**Action item**
Your answer must hold only the lines below from the line containing "unfold registerRoutes, addHandler, on." through the line containing "Implicit Types (w", each reproduced exactly.

(Collected data)
Lemma handlePower_present json w :
  containsKey (as_JsonObject json) "on" = true ->
  let powerOn := as_bool (getMember (as_JsonObject json) "on") in
  execState (handlePower json) w =
    mkWorld (setPower powerOn (led w)) (nvs w)
      (calls w ++ [LED_setPower powerOn])
      (sent w ++ [jsonResponse 200
                    (JObject [("status", JString "ok");
                              ("power", JBool powerOn)])])
      (serial w ++ [(LDEBUG, "POST /api/led/power")]).
Proof.
  intros Hon powerOn. unfold handlePower, execState. cbn. rewrite Hon. reflexivity.
Qed.

Lemma handleBrightness_missing json w :
  containsKey (as_JsonObject json) "value" = false ->
  execState (handleBrightness json) w =
    mkWorld (led w) (nvs w) (calls w)
      (sent w ++ [errorResponse 400 "Missing 'value' field"])
      (serial w ++ [(LDEBUG, "POST /api/led/brightness")]).
Proof.
  intros Hval. unfold handleBrightness, execState. cbn. rewrite Hval. reflexivity.
Qed.

(** A request with [value]: the live brightness is set, the store is
    written exactly when the [save] member reads as true. *)
Lemma handleBrightness_present json w :
  containsKey (as_JsonObject json) "value" = true ->
  let brightness := as_uint8 (getMember (as_JsonObject json) "value") in
  let shouldSave := or_bool (getMember (as_JsonObject json) "save") false in
  execState (handleBrightness json) w =
    mkWorld (setBrightness brightness (led w))
      (if shouldSave then saveBrightness brightness (nvs w) else nvs w)
      (calls w ++ LED_setBrightness brightness
                  :: (if shouldSave then [NVS_saveBrightness brightness] else []))
      (sent w ++ [jsonResponse 200
                    (JObject [("status", JString "ok");
                              ("brightness", JInt brightness)])])
      (serial w ++ [(LDEBUG, "POST /api/led/brightness")]).
Proof.
  intros Hval brightness shouldSave. unfold handleBrightness, execState. cbn.
  rewrite Hval. cbn. fold shouldSave.
  destruct shouldSave; flatten_calls; reflexivity.
Qed.

Lemma begin_null w :
  runState (begin None) w =
    (None, mkWorld (led w) (nvs w) (calls w) (sent w)
             (serial w ++ [(LERROR, "LEDApi: Server is null!")])).
Proof. reflexivity. Qed.

Lemma begin_server (srv : AsyncWebServer) w :
  fst (runState (begin (Some srv)) w) = Some (registerRoutes srv).
Proof. reflexivity. Qed.

Lemma registerRoutes_handlers (srv : @AsyncWebServer S N) :
  handlers (registerRoutes srv) =
    handlers srv ++
      [On "/api/led/*" HTTP_OPTIONS handleOptions;
       On "/api/led/status" HTTP_GET handleStatus;
       On "/api/led/effects" HTTP_GET handleEffects;
       On "/api/led/params" HTTP_GET handleGetParams;
       JsonHandler "/api/led/effect" handleSetEffect;
       JsonHandler "/api/led/params" handleSetParams;
       JsonHandler "/api/led/power" handlePower;
       JsonHandler "/api/led/brightness" handleBrightness].
Proof.
  unfold registerRoutes, addHandler, on. cbn. rewrite <- !app_assoc. reflexivity.
Qed.

End Runs.

(** ** The properties of the specification *)
Section Claims.

Context {S N : Type}.
Context `{LED : LEDController S} `{NVS : NVSManager N}.
Context `{AJ : ArduinoJson} `{CFG : Config}.

Implicit Types (w : @World S N) (json : JsonVariant).

(** C1. A POST /api/led/params request whose body is a non-empty object
    forwards every member of the body once, in order, to [setParam]; after
    the last one it reads the parameter set back with [getParamsJson] and
    makes one [saveParams] call whose payload is the serialized [params]
    member of that document, read from the engine state after all the
    updates. *)
Theorem handleSetParams_forwards_all_then_saves_full_set (obj : JsonObject) w :
  obj <> [] ->
  let w' := execState (handleSetParams (JObject obj)) w in
  let led' := applyParams obj (led w) in
  let blob := serializeJson (docMember (getParamsJson led') "params") in
  calls w' = calls w ++ map (fun kv => LED_setParam (fst kv) (snd kv)) obj
                     ++ [LED_getParamsJson; NVS_saveParams blob]
  /\ led w' = led'
  /\ nvs w' = saveParams blob (nvs w).
Proof.
  intros Hobj w' led' blob. subst w'.
  rewrite (handleSetParams_nonempty (JObject obj) w Hobj). cbn.
  repeat split; reflexivity.
Qed.

(** C2. A POST /api/led/effect request whose body has an [id]
    member that, once converted to [uint8_t], is greater than or equal to
    the number of effects the engine reports is answered with code 400
    and an error body; [setEffect] is not called, no call reaches the
    store, and both states are left as they were. *)
Theorem handleSetEffect_rejects_converted_id_out_of_range json w :
  containsKey (as_JsonObject json) "id" = true ->
  getNumEffects (led w) <= as_uint8 (getMember (as_JsonObject json) "id") ->
  let w' := execState (handleSetEffect json) w in
  sent w' = sent w ++ [errorResponse 400 "Invalid effect ID"]
  /\ calls w' = calls w ++ [LED_getNumEffects]
  /\ led w' = led w
  /\ nvs w' = nvs w.
Proof.
  intros Hid Hrange w'. subst w'.
  rewrite (handleSetEffect_invalid json w Hid Hrange). cbn.
  repeat split; reflexivity.
Qed.

(** C3. A POST /api/led/effect request with an [id] member that, once
    converted to [uint8_t], is below the number of effects: [setEffect]
    is called with the converted id, the store receives one [saveEffect]
    call with it, and the answer has code 200 and a body with status ok,
    the converted id, and the name the engine reports once the effect is
    selected. *)
Theorem handleSetEffect_selects_and_persists_converted_id json w :
  containsKey (as_JsonObject json) "id" = true ->
  as_uint8 (getMember (as_JsonObject json) "id") < getNumEffects (led w) ->
  let w' := execState (handleSetEffect json) w in
  let effectId := as_uint8 (getMember (as_JsonObject json) "id") in
  calls w' = calls w ++ [LED_getNumEffects; LED_setEffect effectId;
                         NVS_saveEffect effectId; LED_getEffectName]
  /\ led w' = setEffect effectId (led w)
  /\ nvs w' = saveEffect effectId (nvs w)
  /\ sent w' = sent w ++
       [jsonResponse 200
          (JObject [("status", JString "ok");
                    ("effect", JInt effectId);
                    ("effectName",
                     JString (getEffectName (setEffect effectId (led w))))])].
Proof.
  intros Hid Hrange w' effectId. subst w' effectId.
  rewrite (handleSetEffect_valid json w Hid Hrange). cbn.
  repeat split; reflexivity.
Qed.

(** An integer id that fits [uint8_t] converts to itself, so for it the
    id set, saved and echoed is the id of the body. *)
Lemma handleSetEffect_small_integer_id json w (v : Z) :
  containsKey (as_JsonObject json) "id" = true ->
  getMember (as_JsonObject json) "id" = JInt v ->
  0 <= v <= 255 ->
  v < getNumEffects (led w) ->
  let w' := execState (handleSetEffect json) w in
  calls w' = calls w ++ [LED_getNumEffects; LED_setEffect v;
                         NVS_saveEffect v; LED_getEffectName]
  /\ led w' = setEffect v (led w)
  /\ nvs w' = saveEffect v (nvs w)
  /\ sent w' = sent w ++
       [jsonResponse 200
          (JObject [("status", JString "ok");
                    ("effect", JInt v);
                    ("effectName", JString (getEffectName (setEffect v (led w))))])].
Proof.
  intros Hid Hv Hfits Hrange w'. subst w'.
  assert (He : as_uint8 (getMember (as_JsonObject json) "id") = v).
  { rewrite Hv. cbn. apply convertNumber_uint8_fits. exact Hfits. }
  rewrite handleSetEffect_valid by (rewrite ?He; assumption).
  cbn. rewrite He. repeat split; reflexivity.
Qed.

(** C4. A POST /api/led/brightness request with a [value] member calls
    [setBrightness] with the converted value; when the [save] member is
    the boolean true the store receives one [saveBrightness] call with
    that same value, and in every other case (member absent, or anything
    but true) no call reaches the store. *)
Theorem handleBrightness_persists_iff_save_true json w :
  containsKey (as_JsonObject json) "value" = true ->
  let w' := execState (handleBrightness json) w in
  let brightness := as_uint8 (getMember (as_JsonObject json) "value") in
  let save := getMember (as_JsonObject json) "save" in
  led w' = setBrightness brightness (led w)
  /\ (save = JBool true ->
        calls w' = calls w ++ [LED_setBrightness brightness;
                               NVS_saveBrightness brightness]
        /\ nvs w' = saveBrightness brightness (nvs w))
  /\ (save <> JBool true ->
        calls w' = calls w ++ [LED_setBrightness brightness]
        /\ nvs w' = nvs w).
Proof.
  intros Hval w' brightness save. subst w'.
  rewrite (handleBrightness_present json w Hval). cbn. fold save brightness.
  split; [reflexivity|]. split; intros Hsave.
  - rewrite (proj2 (or_bool_true_iff save) Hsave). split; reflexivity.
  - destruct (or_bool save false) eqn:Hor.
    + apply or_bool_true_iff in Hor. contradiction.
    + split; reflexivity.
Qed.



(** C6. A POST /api/led/brightness request with a [value] member is never
    rejected for the size of the value: whatever the member holds, it is
    converted to [uint8_t], the answer has code 200, and the brightness
    applied to the engine and echoed in the body lies within 0..255. *)
Theorem handleBrightness_never_rejects_value json w :
  containsKey (as_JsonObject json) "value" = true ->
  let w' := execState (handleBrightness json) w in
  let brightness := as_uint8 (getMember (as_JsonObject json) "value") in
  0 <= brightness <= 255
  /\ led w' = setBrightness brightness (led w)
  /\ sent w' = sent w ++
       [jsonResponse 200
          (JObject [("status", JString "ok"); ("brightness", JInt brightness)])].
Proof.
  intros Hval w' brightness. subst w'.
  rewrite (handleBrightness_present json w Hval). cbn.
  split; [apply as_uint8_range|]. split; reflexivity.
Qed.

(** C7. No POST /api/led/power request, whatever its body, reaches the
    Persistence Facade: the store is unchanged, and the only facade call
    of a request with an [on] member is [setPower] with the boolean the
    member converts to; a request without it makes no call. *)
Theorem handlePower_never_persists json w :
  let w' := execState (handlePower json) w in
  let obj := as_JsonObject json in
  nvs w' = nvs w
  /\ calls w' = calls w ++
       (if containsKey obj "on"
        then [LED_setPower (as_bool (getMember obj "on"))]
        else []).
Proof.
  intros w' obj. subst w' obj.
  destruct (containsKey (as_JsonObject json) "on") eqn:Hon.
  - rewrite (handlePower_present json w Hon). cbn. split; reflexivity.
  - rewrite (handlePower_missing json w Hon). cbn. rewrite app_nil_r.
    split; reflexivity.
Qed.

**Result for this task**
  unfold registerRoutes, addHandler, on. cbn. rewrite <- !app_assoc. reflexivity.
Qed.

End Runs.

(** ** The properties of the specification *)
Section Claims.

Context {S N : Type}.
Context `{LED : LEDController S} `{NVS : NVSManager N}.
Context `{AJ : ArduinoJson} `{CFG : Config}.

Implicit Types (w : @World S N) (json : JsonVariant).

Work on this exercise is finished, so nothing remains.